§ WORK TASK: Among the entries below, find the lines with the word "createOrUpdateWithImmutableSpec" and copy them.

[[ INFORMATION GIVEN, beginning ]]

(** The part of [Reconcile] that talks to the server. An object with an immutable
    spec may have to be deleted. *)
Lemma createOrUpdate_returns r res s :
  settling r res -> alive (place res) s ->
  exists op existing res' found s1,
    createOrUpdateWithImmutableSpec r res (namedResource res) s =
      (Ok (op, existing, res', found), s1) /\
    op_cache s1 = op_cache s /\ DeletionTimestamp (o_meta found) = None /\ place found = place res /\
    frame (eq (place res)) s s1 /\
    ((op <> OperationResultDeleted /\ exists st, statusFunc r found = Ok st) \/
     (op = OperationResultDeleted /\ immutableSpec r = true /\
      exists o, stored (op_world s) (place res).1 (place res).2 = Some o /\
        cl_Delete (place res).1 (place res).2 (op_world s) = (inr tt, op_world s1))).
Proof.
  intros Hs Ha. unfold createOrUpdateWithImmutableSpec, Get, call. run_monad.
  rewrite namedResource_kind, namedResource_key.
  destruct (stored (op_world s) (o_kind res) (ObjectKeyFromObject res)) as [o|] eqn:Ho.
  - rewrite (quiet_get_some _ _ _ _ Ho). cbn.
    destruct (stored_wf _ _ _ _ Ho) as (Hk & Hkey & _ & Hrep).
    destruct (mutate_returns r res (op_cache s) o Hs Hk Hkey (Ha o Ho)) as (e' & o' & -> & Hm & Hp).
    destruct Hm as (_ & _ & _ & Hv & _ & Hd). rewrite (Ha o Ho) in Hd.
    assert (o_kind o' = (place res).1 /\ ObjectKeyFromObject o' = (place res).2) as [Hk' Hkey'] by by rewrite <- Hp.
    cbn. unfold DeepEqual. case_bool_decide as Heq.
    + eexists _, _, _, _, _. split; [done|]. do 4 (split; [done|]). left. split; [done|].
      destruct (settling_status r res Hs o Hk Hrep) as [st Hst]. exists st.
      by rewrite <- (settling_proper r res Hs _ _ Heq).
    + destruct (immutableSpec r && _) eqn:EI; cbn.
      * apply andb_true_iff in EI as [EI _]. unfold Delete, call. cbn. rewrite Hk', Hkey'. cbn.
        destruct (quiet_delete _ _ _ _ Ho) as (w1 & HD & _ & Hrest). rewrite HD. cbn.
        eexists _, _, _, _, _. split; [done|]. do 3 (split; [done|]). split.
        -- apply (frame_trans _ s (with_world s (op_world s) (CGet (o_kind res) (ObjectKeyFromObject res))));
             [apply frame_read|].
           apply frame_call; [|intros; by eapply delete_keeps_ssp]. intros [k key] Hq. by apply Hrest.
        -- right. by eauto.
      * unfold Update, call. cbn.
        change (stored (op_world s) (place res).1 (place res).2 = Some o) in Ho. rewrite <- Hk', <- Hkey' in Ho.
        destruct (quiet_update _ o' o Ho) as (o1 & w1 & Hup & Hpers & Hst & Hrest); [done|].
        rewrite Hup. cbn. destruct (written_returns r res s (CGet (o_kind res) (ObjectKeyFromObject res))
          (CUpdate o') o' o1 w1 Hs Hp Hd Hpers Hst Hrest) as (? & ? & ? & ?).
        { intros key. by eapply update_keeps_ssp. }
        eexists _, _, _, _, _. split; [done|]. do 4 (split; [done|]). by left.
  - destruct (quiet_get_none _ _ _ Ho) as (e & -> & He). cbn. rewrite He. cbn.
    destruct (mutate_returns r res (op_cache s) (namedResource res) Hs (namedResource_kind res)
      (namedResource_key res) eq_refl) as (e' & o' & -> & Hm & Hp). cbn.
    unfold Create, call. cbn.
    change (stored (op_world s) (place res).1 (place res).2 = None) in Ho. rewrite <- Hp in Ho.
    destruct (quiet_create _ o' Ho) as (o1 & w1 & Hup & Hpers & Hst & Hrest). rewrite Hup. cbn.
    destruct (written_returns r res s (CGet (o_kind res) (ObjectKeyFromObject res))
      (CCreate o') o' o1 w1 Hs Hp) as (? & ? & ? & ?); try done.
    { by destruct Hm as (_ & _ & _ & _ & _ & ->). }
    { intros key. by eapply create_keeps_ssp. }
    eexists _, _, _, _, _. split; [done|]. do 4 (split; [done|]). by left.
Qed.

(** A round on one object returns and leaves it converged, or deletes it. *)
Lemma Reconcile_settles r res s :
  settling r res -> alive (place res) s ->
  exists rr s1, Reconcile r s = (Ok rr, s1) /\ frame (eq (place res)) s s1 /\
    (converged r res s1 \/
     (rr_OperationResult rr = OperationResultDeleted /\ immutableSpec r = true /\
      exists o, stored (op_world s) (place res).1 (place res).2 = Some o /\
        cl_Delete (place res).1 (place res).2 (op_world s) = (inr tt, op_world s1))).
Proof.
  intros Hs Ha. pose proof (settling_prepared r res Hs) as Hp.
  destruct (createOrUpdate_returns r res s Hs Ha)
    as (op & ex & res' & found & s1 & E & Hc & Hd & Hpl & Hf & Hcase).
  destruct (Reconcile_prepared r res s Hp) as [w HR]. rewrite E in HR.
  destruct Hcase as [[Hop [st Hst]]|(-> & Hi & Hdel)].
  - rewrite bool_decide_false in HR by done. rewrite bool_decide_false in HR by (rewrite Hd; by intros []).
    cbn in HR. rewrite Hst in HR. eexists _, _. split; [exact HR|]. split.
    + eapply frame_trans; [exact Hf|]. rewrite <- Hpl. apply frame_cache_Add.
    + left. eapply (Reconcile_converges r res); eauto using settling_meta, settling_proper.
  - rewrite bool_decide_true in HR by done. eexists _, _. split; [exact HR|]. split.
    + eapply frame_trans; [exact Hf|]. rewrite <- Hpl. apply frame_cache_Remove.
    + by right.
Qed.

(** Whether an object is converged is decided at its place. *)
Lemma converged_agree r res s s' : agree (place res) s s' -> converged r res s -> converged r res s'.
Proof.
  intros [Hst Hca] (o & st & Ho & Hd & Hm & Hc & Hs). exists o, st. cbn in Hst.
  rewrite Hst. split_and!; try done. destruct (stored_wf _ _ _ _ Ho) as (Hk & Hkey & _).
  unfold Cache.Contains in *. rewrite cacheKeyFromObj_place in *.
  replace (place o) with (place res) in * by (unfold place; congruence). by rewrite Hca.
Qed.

[[ INFORMATION GIVEN, end ]]
[[ INFORMATION GIVEN, beginning ]]

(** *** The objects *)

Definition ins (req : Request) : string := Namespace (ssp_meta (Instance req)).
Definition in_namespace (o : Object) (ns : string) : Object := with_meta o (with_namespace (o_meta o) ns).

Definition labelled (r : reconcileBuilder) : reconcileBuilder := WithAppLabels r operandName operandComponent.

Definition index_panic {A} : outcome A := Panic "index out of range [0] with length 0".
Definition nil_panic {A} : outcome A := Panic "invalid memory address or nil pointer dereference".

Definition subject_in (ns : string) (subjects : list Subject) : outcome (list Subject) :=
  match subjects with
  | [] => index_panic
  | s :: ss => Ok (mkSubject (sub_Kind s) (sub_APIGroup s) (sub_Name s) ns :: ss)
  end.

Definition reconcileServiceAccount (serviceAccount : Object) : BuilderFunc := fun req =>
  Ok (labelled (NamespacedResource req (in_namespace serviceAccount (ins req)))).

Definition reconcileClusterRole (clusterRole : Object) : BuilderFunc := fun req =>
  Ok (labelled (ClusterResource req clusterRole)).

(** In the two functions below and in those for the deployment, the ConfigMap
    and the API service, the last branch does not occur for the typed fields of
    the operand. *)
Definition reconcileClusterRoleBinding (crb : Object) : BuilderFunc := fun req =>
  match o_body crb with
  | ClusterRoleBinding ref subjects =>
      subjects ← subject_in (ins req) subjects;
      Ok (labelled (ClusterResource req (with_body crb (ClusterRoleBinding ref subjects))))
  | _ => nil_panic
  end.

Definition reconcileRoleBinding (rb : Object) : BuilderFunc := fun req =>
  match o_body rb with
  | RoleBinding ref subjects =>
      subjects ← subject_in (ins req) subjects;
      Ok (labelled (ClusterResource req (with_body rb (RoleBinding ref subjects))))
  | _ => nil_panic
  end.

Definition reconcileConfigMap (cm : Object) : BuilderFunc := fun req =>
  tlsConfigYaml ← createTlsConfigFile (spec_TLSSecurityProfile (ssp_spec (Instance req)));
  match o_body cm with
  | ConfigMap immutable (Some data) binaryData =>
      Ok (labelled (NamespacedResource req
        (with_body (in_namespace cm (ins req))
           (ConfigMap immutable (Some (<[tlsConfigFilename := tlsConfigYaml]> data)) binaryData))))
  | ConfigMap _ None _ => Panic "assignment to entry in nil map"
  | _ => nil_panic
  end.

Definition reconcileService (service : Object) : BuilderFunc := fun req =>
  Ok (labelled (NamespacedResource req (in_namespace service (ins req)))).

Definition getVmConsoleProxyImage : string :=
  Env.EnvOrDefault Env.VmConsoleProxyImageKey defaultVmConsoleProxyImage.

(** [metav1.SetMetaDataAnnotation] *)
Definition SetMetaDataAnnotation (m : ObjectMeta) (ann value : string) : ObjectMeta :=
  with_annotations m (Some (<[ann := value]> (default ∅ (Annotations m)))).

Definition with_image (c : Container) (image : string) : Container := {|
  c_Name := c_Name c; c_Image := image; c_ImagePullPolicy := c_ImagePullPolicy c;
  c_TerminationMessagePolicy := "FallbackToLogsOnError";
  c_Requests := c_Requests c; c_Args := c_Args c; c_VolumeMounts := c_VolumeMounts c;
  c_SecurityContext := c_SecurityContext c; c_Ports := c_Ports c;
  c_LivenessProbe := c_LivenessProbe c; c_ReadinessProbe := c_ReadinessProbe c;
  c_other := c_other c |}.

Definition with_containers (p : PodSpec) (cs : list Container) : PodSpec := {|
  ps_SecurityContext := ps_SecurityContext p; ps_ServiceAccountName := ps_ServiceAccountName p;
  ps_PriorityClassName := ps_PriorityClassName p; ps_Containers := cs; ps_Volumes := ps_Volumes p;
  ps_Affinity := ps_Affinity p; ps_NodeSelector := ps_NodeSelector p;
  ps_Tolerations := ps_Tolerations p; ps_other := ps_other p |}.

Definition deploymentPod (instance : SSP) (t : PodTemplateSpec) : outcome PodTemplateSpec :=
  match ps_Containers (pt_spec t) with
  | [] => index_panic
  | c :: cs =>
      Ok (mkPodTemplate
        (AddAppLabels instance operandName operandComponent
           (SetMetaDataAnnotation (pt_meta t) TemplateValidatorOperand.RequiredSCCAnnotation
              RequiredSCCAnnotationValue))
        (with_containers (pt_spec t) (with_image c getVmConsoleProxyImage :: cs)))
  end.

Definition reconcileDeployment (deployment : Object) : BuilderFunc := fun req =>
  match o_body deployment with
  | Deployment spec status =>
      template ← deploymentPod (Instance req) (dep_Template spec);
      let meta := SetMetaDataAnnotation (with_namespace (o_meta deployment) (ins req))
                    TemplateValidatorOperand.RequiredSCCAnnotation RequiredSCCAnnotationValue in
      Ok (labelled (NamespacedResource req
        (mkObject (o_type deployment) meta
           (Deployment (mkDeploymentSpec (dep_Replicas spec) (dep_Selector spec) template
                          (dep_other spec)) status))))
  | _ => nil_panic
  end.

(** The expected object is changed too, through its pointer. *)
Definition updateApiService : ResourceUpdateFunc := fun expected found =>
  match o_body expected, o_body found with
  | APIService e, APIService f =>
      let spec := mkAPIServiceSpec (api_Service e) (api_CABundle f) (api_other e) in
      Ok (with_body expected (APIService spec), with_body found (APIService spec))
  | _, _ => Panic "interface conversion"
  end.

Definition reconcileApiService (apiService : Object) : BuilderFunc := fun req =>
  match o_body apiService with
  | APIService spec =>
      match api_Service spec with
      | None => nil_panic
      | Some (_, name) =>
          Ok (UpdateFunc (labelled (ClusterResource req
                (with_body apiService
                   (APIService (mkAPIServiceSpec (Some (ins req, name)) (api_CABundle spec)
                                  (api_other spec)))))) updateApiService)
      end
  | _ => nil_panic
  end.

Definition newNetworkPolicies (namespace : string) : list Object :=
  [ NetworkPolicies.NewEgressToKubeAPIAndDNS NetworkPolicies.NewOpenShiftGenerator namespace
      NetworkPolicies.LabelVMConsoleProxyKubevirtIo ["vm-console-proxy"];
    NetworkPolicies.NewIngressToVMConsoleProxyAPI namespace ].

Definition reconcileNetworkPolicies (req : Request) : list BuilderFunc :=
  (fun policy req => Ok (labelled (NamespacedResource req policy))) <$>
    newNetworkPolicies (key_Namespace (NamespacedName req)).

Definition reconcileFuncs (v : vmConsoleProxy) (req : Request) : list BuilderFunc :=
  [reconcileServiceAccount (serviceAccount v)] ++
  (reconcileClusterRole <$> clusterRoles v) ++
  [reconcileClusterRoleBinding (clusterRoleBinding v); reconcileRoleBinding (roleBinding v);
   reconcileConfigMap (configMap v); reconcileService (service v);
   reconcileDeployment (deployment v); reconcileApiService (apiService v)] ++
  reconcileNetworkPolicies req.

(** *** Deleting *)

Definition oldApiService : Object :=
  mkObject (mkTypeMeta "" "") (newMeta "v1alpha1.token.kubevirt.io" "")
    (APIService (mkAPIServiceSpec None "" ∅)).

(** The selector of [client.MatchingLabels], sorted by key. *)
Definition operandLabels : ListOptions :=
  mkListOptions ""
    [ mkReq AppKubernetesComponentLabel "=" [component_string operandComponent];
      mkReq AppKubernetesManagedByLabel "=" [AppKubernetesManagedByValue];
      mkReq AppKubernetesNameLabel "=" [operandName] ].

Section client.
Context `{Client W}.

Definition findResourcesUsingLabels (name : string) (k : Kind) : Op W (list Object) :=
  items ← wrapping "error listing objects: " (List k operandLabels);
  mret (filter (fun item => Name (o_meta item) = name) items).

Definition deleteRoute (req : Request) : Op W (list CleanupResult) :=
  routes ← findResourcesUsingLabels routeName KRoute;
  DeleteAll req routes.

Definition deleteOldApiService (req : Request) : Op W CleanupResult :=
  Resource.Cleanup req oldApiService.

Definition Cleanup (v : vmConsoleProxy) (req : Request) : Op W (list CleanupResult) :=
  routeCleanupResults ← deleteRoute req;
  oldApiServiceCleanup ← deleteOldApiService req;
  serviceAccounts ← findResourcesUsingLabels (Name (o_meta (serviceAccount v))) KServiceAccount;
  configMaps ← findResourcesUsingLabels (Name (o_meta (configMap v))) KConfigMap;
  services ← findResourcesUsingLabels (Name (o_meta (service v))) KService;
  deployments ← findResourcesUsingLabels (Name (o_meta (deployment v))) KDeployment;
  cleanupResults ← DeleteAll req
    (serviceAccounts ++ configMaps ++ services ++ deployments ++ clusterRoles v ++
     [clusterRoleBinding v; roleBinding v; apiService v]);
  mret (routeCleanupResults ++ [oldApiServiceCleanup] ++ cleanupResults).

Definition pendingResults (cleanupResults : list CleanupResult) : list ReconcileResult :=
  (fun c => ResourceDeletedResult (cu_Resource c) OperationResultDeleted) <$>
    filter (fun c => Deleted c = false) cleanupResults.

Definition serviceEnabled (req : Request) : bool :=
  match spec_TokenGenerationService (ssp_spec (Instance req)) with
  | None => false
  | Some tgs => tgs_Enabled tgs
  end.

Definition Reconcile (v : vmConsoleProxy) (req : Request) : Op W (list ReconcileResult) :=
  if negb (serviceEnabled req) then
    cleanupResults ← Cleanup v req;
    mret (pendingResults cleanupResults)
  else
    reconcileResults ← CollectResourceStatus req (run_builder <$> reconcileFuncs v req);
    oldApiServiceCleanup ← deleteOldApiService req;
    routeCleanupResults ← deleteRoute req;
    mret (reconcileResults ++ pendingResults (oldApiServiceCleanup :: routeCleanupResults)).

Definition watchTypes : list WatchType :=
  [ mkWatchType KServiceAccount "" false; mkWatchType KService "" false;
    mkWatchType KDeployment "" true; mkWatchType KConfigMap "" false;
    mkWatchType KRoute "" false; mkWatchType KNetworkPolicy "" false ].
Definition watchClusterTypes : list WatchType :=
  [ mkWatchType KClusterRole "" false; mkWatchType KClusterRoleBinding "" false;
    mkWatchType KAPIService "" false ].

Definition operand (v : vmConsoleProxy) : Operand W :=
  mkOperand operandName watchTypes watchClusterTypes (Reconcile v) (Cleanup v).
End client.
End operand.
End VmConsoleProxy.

[[ INFORMATION GIVEN, end ]]

§ RESPONSE TO THE EXERCISE:
    createOrUpdateWithImmutableSpec r res (namedResource res) s =
  intros Hs Ha. unfold createOrUpdateWithImmutableSpec, Get, call. run_monad.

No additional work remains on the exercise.